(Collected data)
(** The language tag wins over the datatype, and the graph field names the
    context of the quad. *)
Example language_and_context :
  parse wire_loads (FileInputSource (Some [line_lang])) example_graph
  = {| after :=
         {| context_aware := true;
            inserted :=
              [ {| subject := URIRef (lit "http://a");
                   predicate := URIRef (lit "http://b");
                   object := Literal (lit "hi") (LangLiteral (lit "en"));
                   context := URIRef (lit "http://g/1") |} ] |};
       ended := Returned;
       unread := [] |}.
Proof. vm_compute. reflexivity. Qed.

(** ** The claims on concrete lines *)

Lemma C1_witness :
  wire_loads line_no_subject
  = Some (PyList [PyStr []; PyStr (lit "p"); PyStr []; PyStr (lit "d");
                  PyStr []; PyStr []]) /\
  3 <= 6 /\
  exists ret2,
    _load_json_line wire_loads line_no_subject = Ok ret2 /\
    length ret2 = 6 /\
    (forall i x,
       nth_error [PyStr []; PyStr (lit "p"); PyStr []; PyStr (lit "d");
                  PyStr []; PyStr []] i = Some x ->
       nth_error ret2 i =
       Some (if i =? 2 then x else if is_empty_str x then PyNone else x)) /\
    ([PyStr []; PyStr (lit "p"); PyStr []; PyStr (lit "d"); PyStr []; PyStr []]
     = [PyStr []; PyStr (lit "p"); PyStr []; PyStr (lit "d"); PyStr []; PyStr []] ->
     ret2 = [PyNone; PyStr (lit "p"); PyStr []; PyStr (lit "d"); PyNone; PyNone]).
Proof.
  split; [vm_compute; reflexivity|]. split; [lia|].
  apply (C1_empty_string_normalization wire_loads line_no_subject
           [PyStr []; PyStr (lit "p"); PyStr []; PyStr (lit "d");
            PyStr []; PyStr []]).
  - vm_compute; reflexivity.
  - simpl; lia.
Defined.

(** A subject that starts with an underscore but not with the two-character
    prefix is resolved as a BlankNode, not as the IRI of the string. *)
Lemma C2_underscore_subject :
  startswith (lit "_b1") (lit "_:") = false /\
  parse wire_loads (StringInputSource [line_underscore]) example_graph
  = {| after :=
         {| context_aware := true;
            inserted :=
              [ {| subject := BNode (lit "_b1");
                   predicate := URIRef (lit "http://b");
                   object := URIRef (lit "http://x/y");
                   context := identifier example_graph |} ] |};
       ended := Returned;
       unread := [] |}.
Proof. split; vm_compute; reflexivity. Qed.

Lemma C2_witness :
  exists x,
    _parse_hextuple (conjunctive example_graph)
      [Some (lit "_:b1"); Some (lit "http://b"); Some (lit "v");
       Some xsd_string; None; None]
    = Ok (add (conjunctive example_graph) x) /\
    subject (insertion_of (identifier example_graph) x) = BNode (lit "b1").
Proof.
  destruct (C2_subject_term (conjunctive example_graph)
              (lit "_:b1") (lit "http://b") (lit "v") xsd_string None None)
    as (x & Hx & _ & Hb).
  destruct (Hb eq_refl) as (b & Hs & _ & Hr).
  exists x. split; [exact Hx|].
  rewrite (Hr (lit "b1") eq_refl eq_refl) in Hs. exact Hs.
Defined.

(** C3, at a local identifier that holds the blank-node prefix a second time:
    the object is the BlankNode "ab", every occurrence of the prefix being
    removed, where stripping the leading prefix leaves "a_:b". *)
Theorem C3_localId_inner_prefix :
  parse wire_loads (StringInputSource [line_inner_prefix]) example_graph
  = {| after :=
         {| context_aware := true;
            inserted :=
              [ {| subject := URIRef (lit "http://a");
                   predicate := URIRef (lit "http://b");
                   object := BNode (lit "ab");
                   context := identifier example_graph |} ] |};
       ended := Returned;
       unread := [] |}.
Proof. vm_compute. reflexivity. Qed.

Lemma C4_witness :
  xsd_string <> lit "globalId" /\
  xsd_string <> lit "localId" /\
  exists x,
    _parse_hextuple (conjunctive example_graph)
      [Some (lit "http://a"); Some (lit "http://b"); Some (lit "hi");
       Some xsd_string; Some (lit "en"); None]
    = Ok (add (conjunctive example_graph) x) /\
    object (insertion_of (default_context (conjunctive example_graph)) x)
    = Literal (lit "hi") (LangLiteral (lit "en")).
Proof.
  split; [intros H; vm_compute in H; discriminate H|].
  split; [intros H; vm_compute in H; discriminate H|].
  apply (C4_literal_object (conjunctive example_graph)
           (lit "http://a") (lit "http://b") (lit "hi") xsd_string
           (Some (lit "en")) None).
  - intros H; vm_compute in H; discriminate H.
  - intros H; vm_compute in H; discriminate H.
Defined.

(** A line whose array has seven elements is decoded, and its statement is
    inserted: no exception is raised for the seventh position. *)
Lemma C5_seven_positions :
  wire_loads line_seven
  = Some (PyList [PyStr (lit "http://a"); PyStr (lit "http://b");
                  PyStr (lit "http://x/y"); PyStr (lit "globalId");
                  PyStr []; PyStr []; PyStr (lit "extra")]) /\
  _load_json_line wire_loads line_seven
  = Ok [PyStr (lit "http://a"); PyStr (lit "http://b");
        PyStr (lit "http://x/y"); PyStr (lit "globalId");
        PyNone; PyNone; PyStr (lit "extra")] /\
  parse wire_loads (StringInputSource [line_seven]) example_graph
  = {| after :=
         {| context_aware := true;
            inserted :=
              [ {| subject := URIRef (lit "http://a");
                   predicate := URIRef (lit "http://b");
                   object := URIRef (lit "http://x/y");
                   context := identifier example_graph |} ] |};
       ended := Returned;
       unread := [] |}.
Proof. repeat split; vm_compute; reflexivity. Qed.

Lemma C5_witness :
  wire_loads line_seven
  = Some (PyList [PyStr (lit "http://a"); PyStr (lit "http://b");
                  PyStr (lit "http://x/y"); PyStr (lit "globalId");
                  PyStr []; PyStr []; PyStr (lit "extra")]) /\
  3 <= 7 /\
  (exists ret2,
     _load_json_line wire_loads line_seven = Ok ret2 /\ length ret2 = 7) /\
  length [Some (lit "http://a"); Some (lit "http://b");
          Some (lit "http://x/y"); Some (lit "globalId"); None] < 6 /\
  (_parse_hextuple (conjunctive example_graph)
     [Some (lit "http://a"); Some (lit "http://b");
      Some (lit "http://x/y"); Some (lit "globalId"); None]
   = Raise IndexError \/
   _parse_hextuple (conjunctive example_graph)
     [Some (lit "http://a"); Some (lit "http://b");
      Some (lit "http://x/y"); Some (lit "globalId"); None]
   = Raise (ValueError
              [Some (lit "http://a"); Some (lit "http://b");
               Some (lit "http://x/y"); Some (lit "globalId"); None])).
Proof.
  destruct (C5_decode_errors wire_loads) as (_ & _ & H3 & H4 & _).
  split; [vm_compute; reflexivity|]. split; [lia|].
  split.
  - apply (H3 line_seven
             [PyStr (lit "http://a"); PyStr (lit "http://b");
              PyStr (lit "http://x/y"); PyStr (lit "globalId");
              PyStr []; PyStr []; PyStr (lit "extra")]).
    + vm_compute; reflexivity.
    + simpl; lia.
  - split; [cbn; lia|].
    apply (H4 (conjunctive example_graph)
             [Some (lit "http://a"); Some (lit "http://b");
              Some (lit "http://x/y"); Some (lit "globalId"); None]).
    cbn; lia.
Defined.

Lemma C6_witness :
  length no_subject = 6 /\
  (_parse_hextuple (conjunctive example_graph)
     no_subject
   = Raise (ValueError no_subject)
   <-> exists i, i < 4 /\
         nth_error no_subject i
         = Some None) /\
  ((forall i, i < 4 ->
      nth_error no_subject i
      <> Some None) ->
   exists x,
     _parse_hextuple (conjunctive example_graph)
       no_subject
     = Ok (add (conjunctive example_graph) x)).
Proof.
  split; [reflexivity|].
  apply (C6_validation (conjunctive example_graph)
           no_subject).
  reflexivity.
Defined.

Lemma C7_witness :
  exists st ot,
    _parse_hextuple (conjunctive example_graph)
      [Some (lit "http://a"); Some (lit "http://b"); Some (lit "hi");
       Some xsd_string; Some (lit "en"); Some (lit "http://g/1")]
    = Ok (add (conjunctive example_graph)
            (Quad st (URIRef (lit "http://b")) ot (URIRef (lit "http://g/1")))) /\
    inserted (cg_store (add (conjunctive example_graph)
            (Quad st (URIRef (lit "http://b")) ot (URIRef (lit "http://g/1")))))
    = inserted (store example_graph) ++
      [{| subject := st; predicate := URIRef (lit "http://b"); object := ot;
          context := URIRef (lit "http://g/1") |}].
Proof.
  exact (C7_context_routing example_graph
           (lit "http://a") (lit "http://b") (lit "hi") xsd_string
           (Some (lit "en")) (Some (lit "http://g/1"))).
Defined.

(** The graph of the examples on a store that is not context-aware. *)
Lemma C8_witness :
  context_aware {| context_aware := false; inserted := [] |} = false /\
  parse wire_loads (StringInputSource [line_typed; line_blank])
    {| store := {| context_aware := false; inserted := [] |};
       identifier := identifier example_graph |}
  = {| after := {| context_aware := false; inserted := [] |};
       ended := Raised AssertionError;
       unread := [line_typed; line_blank] |}.
Proof.
  split; [reflexivity|].
  apply (C8_context_aware_required wire_loads
           (StringInputSource [line_typed; line_blank])
           {| store := {| context_aware := false; inserted := [] |};
              identifier := identifier example_graph |}).
  reflexivity.
Defined.

Lemma C9_witness :
  context_aware (store example_graph) = true /\
  lines_of (StringInputSource [line_typed; line_no_subject; line_blank])
  = [line_typed] ++ line_no_subject :: [line_blank] /\
  Forall2 (produces wire_loads) [line_typed]
    [Triple (URIRef (lit "http://a")) (URIRef (lit "http://b"))
       (Literal (lit "v") (TypedLiteral (URIRef xsd_string)))] /\
  raises wire_loads line_no_subject
    (ValueError no_subject) /\
  ended (parse wire_loads
           (StringInputSource [line_typed; line_no_subject; line_blank])
           example_graph)
  = Raised (ValueError no_subject) /\
  unread (parse wire_loads
            (StringInputSource [line_typed; line_no_subject; line_blank])
            example_graph)
  = [line_blank] /\
  after (parse wire_loads
           (StringInputSource [line_typed; line_no_subject; line_blank])
           example_graph)
  = after (for_lines wire_loads (conjunctive example_graph) [line_typed]).
Proof.
  assert (Hpre : Forall2 (produces wire_loads) [line_typed]
            [Triple (URIRef (lit "http://a")) (URIRef (lit "http://b"))
               (Literal (lit "v") (TypedLiteral (URIRef xsd_string)))])
    by (constructor; [intros cg; vm_compute; reflexivity | constructor]).
  assert (Hbad : raises wire_loads line_no_subject
            (ValueError no_subject))
    by (intros cg; vm_compute; reflexivity).
  split; [reflexivity|]. split; [reflexivity|].
  split; [exact Hpre|]. split; [exact Hbad|].
  exact (C9_fail_fast wire_loads
           (StringInputSource [line_typed; line_no_subject; line_blank])
           example_graph [line_typed] line_no_subject [line_blank] _ _
           eq_refl eq_refl Hpre Hbad).
Defined.

Lemma C10_witness :
  context_aware (store example_graph) = true /\
  lines_of (FileInputSource (Some [line_typed; line_blank; line_no_subject]))
  = [line_typed; line_blank] ++ line_no_subject :: [] /\
  Forall2 (produces wire_loads) [line_typed; line_blank]
    [Triple (URIRef (lit "http://a")) (URIRef (lit "http://b"))
       (Literal (lit "v") (TypedLiteral (URIRef xsd_string)));
     Triple (BNode (lit "b1")) (URIRef (lit "http://b")) (BNode (lit "b2"))] /\
  raises wire_loads line_no_subject
    (ValueError no_subject) /\
  ended (parse wire_loads
           (FileInputSource (Some [line_typed; line_blank; line_no_subject]))
           example_graph)
  = Raised (ValueError no_subject) /\
  inserted (after (parse wire_loads
           (FileInputSource (Some [line_typed; line_blank; line_no_subject]))
           example_graph))
  = inserted (store example_graph) ++
    map (insertion_of (identifier example_graph))
      [Triple (URIRef (lit "http://a")) (URIRef (lit "http://b"))
         (Literal (lit "v") (TypedLiteral (URIRef xsd_string)));
       Triple (BNode (lit "b1")) (URIRef (lit "http://b")) (BNode (lit "b2"))].
Proof.
  assert (Hpre : Forall2 (produces wire_loads) [line_typed; line_blank]
            [Triple (URIRef (lit "http://a")) (URIRef (lit "http://b"))
               (Literal (lit "v") (TypedLiteral (URIRef xsd_string)));
             Triple (BNode (lit "b1")) (URIRef (lit "http://b"))
               (BNode (lit "b2"))])
    by (repeat constructor; intros cg; vm_compute; reflexivity).
  assert (Hbad : raises wire_loads line_no_subject
            (ValueError no_subject))
    by (intros cg; vm_compute; reflexivity).
  split; [reflexivity|]. split; [reflexivity|].
  split; [exact Hpre|]. split; [exact Hbad|].
  exact (C10_no_rollback wire_loads
           (FileInputSource (Some [line_typed; line_blank; line_no_subject]))
           example_graph [line_typed; line_blank] line_no_subject [] _ _
           eq_refl eq_refl Hpre Hbad).
Defined.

TASK TO COMPLETE: Your answer must be a copy of every line in the data above that holds the string "repeat".

SOLUTION TO THE EXERCISE:
Proof. repeat split; vm_compute; reflexivity. Qed.
    by (repeat constructor; intros cg; vm_compute; reflexivity).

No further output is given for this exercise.